▶ _Problem to work on_:
For the entries below, repeat exactly each line starting with the one that contains "cbn [combine] in" and going on through the one that contains "Lemma removeMemory_members_none k", and no others.

[Saved data entries]
══════

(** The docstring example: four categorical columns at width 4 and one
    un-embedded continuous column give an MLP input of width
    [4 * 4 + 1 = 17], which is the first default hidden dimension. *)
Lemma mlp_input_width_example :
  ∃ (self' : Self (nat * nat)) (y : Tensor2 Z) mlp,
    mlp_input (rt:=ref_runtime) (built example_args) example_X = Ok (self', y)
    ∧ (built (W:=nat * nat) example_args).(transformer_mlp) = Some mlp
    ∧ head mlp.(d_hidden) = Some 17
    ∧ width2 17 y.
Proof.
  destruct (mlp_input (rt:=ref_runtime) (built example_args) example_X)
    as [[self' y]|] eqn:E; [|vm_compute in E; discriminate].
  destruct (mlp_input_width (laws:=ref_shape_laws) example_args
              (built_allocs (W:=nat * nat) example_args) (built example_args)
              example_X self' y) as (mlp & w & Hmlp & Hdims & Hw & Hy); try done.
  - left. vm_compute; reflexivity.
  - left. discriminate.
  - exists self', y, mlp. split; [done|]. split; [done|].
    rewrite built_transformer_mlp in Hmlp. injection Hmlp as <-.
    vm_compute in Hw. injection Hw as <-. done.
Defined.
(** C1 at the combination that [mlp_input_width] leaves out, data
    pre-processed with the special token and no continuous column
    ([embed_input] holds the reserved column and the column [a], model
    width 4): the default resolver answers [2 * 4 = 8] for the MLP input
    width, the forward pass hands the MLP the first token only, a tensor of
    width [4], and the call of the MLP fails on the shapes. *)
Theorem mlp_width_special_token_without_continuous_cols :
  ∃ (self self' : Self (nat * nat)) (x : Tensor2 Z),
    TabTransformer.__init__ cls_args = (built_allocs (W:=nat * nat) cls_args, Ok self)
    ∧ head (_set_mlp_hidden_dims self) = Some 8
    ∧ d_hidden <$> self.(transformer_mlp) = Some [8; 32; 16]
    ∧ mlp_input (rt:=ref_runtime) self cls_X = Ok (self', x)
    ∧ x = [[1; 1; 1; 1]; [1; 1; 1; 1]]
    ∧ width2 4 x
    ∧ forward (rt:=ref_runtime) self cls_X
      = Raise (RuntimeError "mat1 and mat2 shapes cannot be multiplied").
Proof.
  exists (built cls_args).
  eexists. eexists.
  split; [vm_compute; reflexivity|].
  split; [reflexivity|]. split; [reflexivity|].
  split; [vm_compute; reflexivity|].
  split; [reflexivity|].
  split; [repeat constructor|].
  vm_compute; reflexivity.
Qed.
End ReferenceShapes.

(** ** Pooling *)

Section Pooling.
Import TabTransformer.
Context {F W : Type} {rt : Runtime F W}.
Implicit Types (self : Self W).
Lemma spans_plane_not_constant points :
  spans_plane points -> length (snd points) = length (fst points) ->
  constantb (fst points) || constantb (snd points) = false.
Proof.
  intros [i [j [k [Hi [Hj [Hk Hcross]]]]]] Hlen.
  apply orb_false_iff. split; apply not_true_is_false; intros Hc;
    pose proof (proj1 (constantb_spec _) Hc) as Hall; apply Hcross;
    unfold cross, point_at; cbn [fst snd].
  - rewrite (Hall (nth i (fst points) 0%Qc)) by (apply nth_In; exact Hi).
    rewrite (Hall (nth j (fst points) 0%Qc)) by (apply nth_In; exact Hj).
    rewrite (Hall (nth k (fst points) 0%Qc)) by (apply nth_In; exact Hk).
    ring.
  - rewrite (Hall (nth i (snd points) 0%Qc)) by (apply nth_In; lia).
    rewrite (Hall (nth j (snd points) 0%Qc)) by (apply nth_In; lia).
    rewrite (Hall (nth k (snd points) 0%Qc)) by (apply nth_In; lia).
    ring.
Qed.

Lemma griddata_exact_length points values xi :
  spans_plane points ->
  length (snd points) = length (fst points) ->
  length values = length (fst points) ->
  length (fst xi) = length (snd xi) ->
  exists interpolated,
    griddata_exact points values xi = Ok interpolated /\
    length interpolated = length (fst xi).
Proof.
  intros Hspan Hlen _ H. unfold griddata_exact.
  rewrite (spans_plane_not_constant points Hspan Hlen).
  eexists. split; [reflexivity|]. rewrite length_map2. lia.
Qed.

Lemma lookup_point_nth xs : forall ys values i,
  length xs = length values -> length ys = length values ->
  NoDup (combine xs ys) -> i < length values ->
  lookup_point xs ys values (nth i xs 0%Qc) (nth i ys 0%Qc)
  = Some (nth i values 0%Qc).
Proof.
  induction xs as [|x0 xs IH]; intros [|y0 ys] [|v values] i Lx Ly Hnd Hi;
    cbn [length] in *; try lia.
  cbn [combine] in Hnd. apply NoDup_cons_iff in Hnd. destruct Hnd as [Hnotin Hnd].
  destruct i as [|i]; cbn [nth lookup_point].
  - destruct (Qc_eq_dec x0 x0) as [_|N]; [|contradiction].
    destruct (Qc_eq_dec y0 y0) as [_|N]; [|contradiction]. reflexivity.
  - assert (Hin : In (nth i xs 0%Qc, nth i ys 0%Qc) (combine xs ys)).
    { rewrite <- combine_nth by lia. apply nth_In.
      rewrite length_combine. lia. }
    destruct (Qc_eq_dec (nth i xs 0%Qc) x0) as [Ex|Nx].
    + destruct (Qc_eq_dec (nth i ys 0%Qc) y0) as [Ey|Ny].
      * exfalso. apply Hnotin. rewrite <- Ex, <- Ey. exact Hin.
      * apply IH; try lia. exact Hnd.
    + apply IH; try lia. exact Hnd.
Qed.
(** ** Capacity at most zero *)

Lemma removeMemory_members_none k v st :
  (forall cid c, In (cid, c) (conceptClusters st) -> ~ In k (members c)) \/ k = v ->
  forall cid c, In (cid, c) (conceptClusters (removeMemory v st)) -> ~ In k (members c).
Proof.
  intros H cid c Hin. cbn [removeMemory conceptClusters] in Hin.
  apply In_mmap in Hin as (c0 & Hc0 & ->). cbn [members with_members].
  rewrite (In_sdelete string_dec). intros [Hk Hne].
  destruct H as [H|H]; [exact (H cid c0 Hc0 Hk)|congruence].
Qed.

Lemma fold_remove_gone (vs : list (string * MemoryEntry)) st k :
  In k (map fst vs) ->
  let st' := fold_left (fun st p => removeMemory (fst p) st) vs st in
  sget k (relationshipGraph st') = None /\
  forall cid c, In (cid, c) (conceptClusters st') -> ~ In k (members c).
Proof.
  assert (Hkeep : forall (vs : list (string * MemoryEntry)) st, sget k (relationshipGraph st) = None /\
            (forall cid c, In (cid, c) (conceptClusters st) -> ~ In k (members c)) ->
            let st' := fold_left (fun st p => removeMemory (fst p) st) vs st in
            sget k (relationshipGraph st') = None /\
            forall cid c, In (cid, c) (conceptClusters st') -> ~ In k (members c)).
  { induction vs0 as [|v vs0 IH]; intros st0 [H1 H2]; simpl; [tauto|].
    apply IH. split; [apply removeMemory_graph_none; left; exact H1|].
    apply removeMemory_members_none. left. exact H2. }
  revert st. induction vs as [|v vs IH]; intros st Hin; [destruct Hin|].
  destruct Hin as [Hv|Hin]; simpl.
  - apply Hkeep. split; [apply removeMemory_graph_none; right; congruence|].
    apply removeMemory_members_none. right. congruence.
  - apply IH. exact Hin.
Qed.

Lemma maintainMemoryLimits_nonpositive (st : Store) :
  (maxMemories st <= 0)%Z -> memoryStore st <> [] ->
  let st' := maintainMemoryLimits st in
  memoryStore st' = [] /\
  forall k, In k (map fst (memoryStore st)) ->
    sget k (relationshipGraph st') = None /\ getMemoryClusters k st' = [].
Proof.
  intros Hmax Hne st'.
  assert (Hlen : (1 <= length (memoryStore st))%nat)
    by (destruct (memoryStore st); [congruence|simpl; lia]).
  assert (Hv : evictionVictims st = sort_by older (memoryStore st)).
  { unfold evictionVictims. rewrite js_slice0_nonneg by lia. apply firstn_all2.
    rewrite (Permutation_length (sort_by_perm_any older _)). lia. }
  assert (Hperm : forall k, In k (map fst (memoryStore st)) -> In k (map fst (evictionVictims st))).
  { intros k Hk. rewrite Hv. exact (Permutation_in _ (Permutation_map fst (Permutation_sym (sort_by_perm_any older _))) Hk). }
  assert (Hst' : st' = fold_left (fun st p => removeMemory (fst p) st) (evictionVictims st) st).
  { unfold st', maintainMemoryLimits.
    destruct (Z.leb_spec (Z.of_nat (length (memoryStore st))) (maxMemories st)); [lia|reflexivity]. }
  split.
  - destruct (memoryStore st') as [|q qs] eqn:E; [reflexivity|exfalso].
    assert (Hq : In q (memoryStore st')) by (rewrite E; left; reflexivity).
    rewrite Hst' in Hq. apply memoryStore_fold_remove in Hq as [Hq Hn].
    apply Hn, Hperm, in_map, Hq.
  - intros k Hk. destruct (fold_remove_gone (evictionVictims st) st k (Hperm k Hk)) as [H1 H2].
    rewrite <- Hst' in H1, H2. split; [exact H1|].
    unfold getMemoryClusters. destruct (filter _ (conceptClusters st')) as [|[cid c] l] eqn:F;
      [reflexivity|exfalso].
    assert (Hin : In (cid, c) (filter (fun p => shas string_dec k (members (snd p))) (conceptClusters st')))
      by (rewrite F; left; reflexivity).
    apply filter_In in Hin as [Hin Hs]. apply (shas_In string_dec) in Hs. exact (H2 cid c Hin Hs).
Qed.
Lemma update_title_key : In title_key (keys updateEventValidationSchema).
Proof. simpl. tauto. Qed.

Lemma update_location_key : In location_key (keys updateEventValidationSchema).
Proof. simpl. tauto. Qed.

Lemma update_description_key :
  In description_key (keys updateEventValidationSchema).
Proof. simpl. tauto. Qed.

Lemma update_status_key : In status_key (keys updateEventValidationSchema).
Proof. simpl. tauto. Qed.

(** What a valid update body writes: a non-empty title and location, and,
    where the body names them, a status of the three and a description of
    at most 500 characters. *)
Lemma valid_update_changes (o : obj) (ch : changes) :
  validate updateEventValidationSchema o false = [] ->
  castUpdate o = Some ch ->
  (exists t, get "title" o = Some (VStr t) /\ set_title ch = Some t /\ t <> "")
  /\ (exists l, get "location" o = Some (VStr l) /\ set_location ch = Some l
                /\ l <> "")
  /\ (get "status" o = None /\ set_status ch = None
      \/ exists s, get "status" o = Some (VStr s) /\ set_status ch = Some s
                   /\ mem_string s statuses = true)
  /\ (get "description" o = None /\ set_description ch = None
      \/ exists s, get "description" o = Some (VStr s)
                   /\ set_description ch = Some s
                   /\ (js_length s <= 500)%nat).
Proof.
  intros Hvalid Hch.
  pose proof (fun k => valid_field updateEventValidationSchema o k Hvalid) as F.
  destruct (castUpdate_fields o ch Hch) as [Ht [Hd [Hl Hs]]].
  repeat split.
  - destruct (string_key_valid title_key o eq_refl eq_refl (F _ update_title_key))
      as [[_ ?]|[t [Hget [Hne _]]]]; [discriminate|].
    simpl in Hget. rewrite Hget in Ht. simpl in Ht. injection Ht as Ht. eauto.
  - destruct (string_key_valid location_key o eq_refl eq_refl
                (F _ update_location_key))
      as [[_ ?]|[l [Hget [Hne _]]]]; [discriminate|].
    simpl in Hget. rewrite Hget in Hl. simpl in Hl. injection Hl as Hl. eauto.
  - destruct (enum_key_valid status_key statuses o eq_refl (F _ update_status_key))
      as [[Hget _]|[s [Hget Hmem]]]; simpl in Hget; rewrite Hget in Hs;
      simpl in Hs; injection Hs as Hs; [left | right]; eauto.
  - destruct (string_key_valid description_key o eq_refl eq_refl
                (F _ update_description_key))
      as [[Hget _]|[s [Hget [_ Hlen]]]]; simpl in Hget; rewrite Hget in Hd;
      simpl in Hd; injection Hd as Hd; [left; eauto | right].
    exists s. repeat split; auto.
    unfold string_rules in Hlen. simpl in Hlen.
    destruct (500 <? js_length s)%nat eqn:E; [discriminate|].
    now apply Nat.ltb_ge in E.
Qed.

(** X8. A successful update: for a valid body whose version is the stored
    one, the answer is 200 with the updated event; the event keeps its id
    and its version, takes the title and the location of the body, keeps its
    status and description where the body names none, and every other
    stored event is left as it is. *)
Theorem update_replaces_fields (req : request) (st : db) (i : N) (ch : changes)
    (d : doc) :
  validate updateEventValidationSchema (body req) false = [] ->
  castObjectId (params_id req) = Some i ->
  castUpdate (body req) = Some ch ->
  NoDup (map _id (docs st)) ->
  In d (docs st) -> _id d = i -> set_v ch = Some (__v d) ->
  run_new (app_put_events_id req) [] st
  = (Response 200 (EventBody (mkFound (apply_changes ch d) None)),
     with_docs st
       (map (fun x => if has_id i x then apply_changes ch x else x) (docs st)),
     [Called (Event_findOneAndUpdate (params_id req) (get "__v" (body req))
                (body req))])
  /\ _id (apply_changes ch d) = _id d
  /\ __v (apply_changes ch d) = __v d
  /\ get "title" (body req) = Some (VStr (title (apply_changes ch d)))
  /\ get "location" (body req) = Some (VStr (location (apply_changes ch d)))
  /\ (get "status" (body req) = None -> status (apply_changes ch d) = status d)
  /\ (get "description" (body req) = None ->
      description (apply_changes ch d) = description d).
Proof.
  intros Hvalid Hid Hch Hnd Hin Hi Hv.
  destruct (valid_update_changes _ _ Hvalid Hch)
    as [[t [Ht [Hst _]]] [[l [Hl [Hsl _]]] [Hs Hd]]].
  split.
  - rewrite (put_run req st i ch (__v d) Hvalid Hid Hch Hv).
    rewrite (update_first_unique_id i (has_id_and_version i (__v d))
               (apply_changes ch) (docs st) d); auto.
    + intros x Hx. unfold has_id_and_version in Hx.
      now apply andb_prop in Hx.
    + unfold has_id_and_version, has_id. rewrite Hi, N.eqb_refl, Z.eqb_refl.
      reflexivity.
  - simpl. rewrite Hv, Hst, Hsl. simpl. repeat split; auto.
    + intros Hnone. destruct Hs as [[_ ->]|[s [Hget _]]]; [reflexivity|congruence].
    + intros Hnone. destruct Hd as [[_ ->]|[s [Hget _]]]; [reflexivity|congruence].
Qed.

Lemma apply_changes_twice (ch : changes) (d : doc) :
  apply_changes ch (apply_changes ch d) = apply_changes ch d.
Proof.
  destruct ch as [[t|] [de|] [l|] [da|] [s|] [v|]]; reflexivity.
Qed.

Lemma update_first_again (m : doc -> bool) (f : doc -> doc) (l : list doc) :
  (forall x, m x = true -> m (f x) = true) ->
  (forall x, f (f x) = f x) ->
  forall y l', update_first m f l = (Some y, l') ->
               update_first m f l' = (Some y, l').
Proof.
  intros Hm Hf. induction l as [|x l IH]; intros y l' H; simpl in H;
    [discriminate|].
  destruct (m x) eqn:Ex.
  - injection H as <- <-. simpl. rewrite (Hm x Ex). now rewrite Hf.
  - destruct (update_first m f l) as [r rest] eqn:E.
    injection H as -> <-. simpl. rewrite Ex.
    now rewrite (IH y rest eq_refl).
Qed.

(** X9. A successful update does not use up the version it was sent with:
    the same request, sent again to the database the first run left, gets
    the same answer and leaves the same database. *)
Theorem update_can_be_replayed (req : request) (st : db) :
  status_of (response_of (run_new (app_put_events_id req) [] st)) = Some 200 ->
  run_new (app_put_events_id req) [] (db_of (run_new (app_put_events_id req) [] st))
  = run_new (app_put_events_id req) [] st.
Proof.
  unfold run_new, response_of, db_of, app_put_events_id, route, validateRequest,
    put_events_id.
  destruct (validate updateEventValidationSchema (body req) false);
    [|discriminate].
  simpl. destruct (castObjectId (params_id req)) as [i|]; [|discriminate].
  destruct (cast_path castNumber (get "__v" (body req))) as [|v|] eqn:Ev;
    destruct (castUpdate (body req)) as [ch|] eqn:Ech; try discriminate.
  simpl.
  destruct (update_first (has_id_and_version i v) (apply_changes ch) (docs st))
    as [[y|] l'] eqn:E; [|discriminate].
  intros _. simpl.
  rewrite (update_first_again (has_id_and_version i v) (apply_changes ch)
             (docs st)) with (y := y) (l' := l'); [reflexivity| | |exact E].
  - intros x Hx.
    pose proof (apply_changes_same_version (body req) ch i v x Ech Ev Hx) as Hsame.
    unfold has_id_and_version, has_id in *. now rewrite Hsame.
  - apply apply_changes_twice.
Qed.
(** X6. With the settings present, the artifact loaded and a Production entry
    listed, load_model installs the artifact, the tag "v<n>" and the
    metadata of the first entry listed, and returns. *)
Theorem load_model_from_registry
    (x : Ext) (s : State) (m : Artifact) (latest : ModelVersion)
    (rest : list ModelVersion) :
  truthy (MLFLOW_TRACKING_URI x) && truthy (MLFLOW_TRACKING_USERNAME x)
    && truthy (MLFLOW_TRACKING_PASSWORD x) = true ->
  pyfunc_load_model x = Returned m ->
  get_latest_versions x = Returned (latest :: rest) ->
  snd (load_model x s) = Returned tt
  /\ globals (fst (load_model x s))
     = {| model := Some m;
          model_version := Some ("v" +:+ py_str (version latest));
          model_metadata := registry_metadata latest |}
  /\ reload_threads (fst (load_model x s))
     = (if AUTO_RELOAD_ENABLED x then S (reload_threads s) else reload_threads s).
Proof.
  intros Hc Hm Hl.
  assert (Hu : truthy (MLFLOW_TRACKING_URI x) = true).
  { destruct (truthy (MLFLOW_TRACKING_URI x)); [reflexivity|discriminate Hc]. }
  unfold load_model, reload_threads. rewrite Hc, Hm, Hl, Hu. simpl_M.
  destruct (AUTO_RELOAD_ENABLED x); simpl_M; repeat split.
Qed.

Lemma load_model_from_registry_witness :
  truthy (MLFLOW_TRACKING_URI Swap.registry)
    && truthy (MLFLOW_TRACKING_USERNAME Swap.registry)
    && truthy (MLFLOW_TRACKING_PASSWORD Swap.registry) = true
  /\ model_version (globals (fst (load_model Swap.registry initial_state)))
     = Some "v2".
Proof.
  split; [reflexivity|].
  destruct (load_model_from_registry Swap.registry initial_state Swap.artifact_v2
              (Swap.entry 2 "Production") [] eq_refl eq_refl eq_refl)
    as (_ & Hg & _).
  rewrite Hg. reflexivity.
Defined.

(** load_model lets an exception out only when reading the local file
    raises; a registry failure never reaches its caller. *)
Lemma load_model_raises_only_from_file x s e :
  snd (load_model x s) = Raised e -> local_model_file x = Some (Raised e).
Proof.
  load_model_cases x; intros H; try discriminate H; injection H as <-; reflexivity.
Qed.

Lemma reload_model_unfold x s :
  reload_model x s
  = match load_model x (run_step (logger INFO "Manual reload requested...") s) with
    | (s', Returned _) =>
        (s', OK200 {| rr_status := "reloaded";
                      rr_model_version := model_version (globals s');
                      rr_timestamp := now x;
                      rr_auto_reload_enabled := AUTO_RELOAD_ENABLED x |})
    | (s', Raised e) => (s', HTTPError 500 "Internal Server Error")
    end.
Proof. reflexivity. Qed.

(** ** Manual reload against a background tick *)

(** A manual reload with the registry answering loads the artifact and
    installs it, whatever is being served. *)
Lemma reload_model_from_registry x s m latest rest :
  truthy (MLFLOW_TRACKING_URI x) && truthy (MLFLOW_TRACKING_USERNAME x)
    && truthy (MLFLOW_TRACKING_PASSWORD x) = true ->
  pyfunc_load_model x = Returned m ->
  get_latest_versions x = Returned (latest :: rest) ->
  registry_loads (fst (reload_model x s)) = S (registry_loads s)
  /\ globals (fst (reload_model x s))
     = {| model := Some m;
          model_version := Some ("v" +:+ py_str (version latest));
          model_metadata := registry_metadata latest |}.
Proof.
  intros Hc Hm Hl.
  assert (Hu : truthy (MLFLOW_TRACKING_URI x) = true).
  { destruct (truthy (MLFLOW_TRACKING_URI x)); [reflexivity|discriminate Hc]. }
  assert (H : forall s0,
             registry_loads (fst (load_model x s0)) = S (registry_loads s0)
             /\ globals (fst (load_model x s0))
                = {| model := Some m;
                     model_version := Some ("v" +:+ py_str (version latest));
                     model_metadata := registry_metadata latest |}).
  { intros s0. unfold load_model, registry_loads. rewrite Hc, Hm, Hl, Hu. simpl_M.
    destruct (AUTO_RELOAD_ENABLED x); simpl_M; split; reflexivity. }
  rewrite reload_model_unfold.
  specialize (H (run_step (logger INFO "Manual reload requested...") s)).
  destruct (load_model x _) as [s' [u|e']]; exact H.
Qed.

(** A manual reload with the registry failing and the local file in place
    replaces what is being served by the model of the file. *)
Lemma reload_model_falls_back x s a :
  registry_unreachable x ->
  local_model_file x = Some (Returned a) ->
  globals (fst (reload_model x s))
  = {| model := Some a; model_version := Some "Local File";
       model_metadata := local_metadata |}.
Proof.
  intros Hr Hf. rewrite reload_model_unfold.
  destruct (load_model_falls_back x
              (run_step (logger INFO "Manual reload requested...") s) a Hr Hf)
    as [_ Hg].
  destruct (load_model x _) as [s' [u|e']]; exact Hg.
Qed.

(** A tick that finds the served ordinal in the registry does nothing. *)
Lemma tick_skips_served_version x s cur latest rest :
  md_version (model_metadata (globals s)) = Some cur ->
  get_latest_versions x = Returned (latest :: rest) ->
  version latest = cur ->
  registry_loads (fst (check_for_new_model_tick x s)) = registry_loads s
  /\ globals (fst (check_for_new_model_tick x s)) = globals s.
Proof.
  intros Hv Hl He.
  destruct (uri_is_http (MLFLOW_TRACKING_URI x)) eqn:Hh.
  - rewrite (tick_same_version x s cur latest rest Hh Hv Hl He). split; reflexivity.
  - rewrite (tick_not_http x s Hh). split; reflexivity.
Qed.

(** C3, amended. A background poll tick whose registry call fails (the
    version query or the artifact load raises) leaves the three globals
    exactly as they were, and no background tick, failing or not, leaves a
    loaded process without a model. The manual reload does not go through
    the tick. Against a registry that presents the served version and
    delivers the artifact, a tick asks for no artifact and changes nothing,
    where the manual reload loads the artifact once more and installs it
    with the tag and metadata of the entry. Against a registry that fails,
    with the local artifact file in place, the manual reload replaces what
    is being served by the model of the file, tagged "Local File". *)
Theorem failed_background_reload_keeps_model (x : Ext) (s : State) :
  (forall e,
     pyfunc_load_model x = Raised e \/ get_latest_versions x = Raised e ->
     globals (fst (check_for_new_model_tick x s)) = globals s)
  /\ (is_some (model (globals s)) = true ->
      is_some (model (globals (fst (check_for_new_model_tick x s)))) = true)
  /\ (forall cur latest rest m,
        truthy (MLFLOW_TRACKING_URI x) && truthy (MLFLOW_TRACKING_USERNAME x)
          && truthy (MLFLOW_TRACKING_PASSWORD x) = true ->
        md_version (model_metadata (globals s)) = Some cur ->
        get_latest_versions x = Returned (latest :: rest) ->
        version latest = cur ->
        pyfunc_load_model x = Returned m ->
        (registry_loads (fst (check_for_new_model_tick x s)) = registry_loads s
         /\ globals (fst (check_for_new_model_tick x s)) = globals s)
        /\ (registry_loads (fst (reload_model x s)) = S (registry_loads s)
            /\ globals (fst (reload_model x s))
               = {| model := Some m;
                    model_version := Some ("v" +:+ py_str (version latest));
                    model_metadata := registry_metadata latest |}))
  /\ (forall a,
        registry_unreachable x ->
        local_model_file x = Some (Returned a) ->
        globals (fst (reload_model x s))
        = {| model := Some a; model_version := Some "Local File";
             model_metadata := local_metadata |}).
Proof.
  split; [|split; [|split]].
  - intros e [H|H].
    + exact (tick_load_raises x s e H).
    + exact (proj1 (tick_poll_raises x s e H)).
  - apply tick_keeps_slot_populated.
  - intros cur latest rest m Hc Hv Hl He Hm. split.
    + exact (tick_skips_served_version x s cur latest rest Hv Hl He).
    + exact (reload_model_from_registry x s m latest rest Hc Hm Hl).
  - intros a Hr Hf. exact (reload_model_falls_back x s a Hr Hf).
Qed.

══════

▶ _Written answer_:
  cbn [combine] in Hnd. apply NoDup_cons_iff in Hnd. destruct Hnd as [Hnotin Hnd].
  destruct i as [|i]; cbn [nth lookup_point].
  - destruct (Qc_eq_dec x0 x0) as [_|N]; [|contradiction].
    destruct (Qc_eq_dec y0 y0) as [_|N]; [|contradiction]. reflexivity.
  - assert (Hin : In (nth i xs 0%Qc, nth i ys 0%Qc) (combine xs ys)).
    { rewrite <- combine_nth by lia. apply nth_In.
      rewrite length_combine. lia. }
    destruct (Qc_eq_dec (nth i xs 0%Qc) x0) as [Ex|Nx].
    + destruct (Qc_eq_dec (nth i ys 0%Qc) y0) as [Ey|Ny].
      * exfalso. apply Hnotin. rewrite <- Ex, <- Ey. exact Hin.
      * apply IH; try lia. exact Hnd.
    + apply IH; try lia. exact Hnd.
Qed.
(** ** Capacity at most zero *)

Lemma removeMemory_members_none k v st :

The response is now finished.